**Exercise details**
What lines of the data below hold the string "match"? Copy each one.

**Extracted material**
(* ===== verification/BatchProjectionSpec.v ===== *)
(** * Tool result projections: theorems

    Every projection gives one entry per request, in proposal order, and closes
    exactly the tool exchanges of the batch. A continuation exists exactly when
    every request is resolved and the delivered outcomes are those awaited; a
    batch without a running attempt can always be closed. *)

From stdpp Require Import sets.
From S2P Require Import Prelude Configuration Tool ToolAttempt ToolAttemptSpec Frontier FrontierSpec TurnAttempt TurnLifecycle ToolBatch ToolBatchSpec ToolBatchDecisions ToolBatchSteps Delegation SemanticEntry ContextCompaction ContextCompactionSpec BatchProjection.

Section spec.
Context {Snap : Type} `{ContextSnapshotsLaws Snap}.
Implicit Types (self : ToolBatch Snap) (outcomes : gmap ToolRequestId DelegationOutcome)
  (request : ToolRequest) (p : PreparedToolResultProjection (Snap := Snap)).

(** ** Identities *)

Lemma any_identity_reused_false used ids :
  any_identity_reused used ids = false <-> NoDup ids /\ forall id, id ∈ ids -> id ∉ used.
Proof.
  revert used. induction ids as [|id ids IH]; intros used; simpl.
  { split; [|done]. intros _. split; [constructor|set_solver]. }
  rewrite orb_false_iff, IH, NoDup_cons, bool_decide_eq_false. set_solver.
Qed.

(** ** The loop over the requests *)

(** What a request closes with, and whether the outcome delivered for it is
    used; the three projections differ only in this function. *)
Abbreviation closing := (option DelegationOutcome -> ToolRequest ->
  projection (SemanticTranscriptEntryPayload * bool)).

Definition continuation_at self : closing := fun outcome request =>
  if bool_decide (is_Some (request_inadmissible_reason request))
  then Ok (ToolInadmissible (request_id request), false) else
  match batch_approvals self !! request_id request with
  | Some resolution =>
      if negb (is_approved resolution) then Ok (ToolDenied (request_id request), false) else
      match batch_attempts self !! request_id request with
      | Some (EndedAttempt attempt) =>
          match ended_tool_end attempt, outcome with
          | EndCompleted _, _ => Ok (ToolExecutionResult (ended_tool_id attempt), false)
          | EndKnownFailed error, _ =>
              if bool_decide (error_kind error = CrashLost) then Err TurnLevelFailure
              else Ok (ToolExecutionResult (ended_tool_id attempt), false)
          | EndAwaitingChild spawning child, Some outcome =>
              Ok (delegation_result request spawning child outcome, true)
          | EndAwaitingChild _ _, None => Err BatchNotResolved
          | EndAmbiguous, _ => Err TurnLevelFailure
          end
      | _ => Err BatchNotResolved
      end
  | None => Err BatchNotResolved
  end.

**Written response**
  match batch_approvals self !! request_id request with
      match batch_attempts self !! request_id request with
          match ended_tool_end attempt, outcome with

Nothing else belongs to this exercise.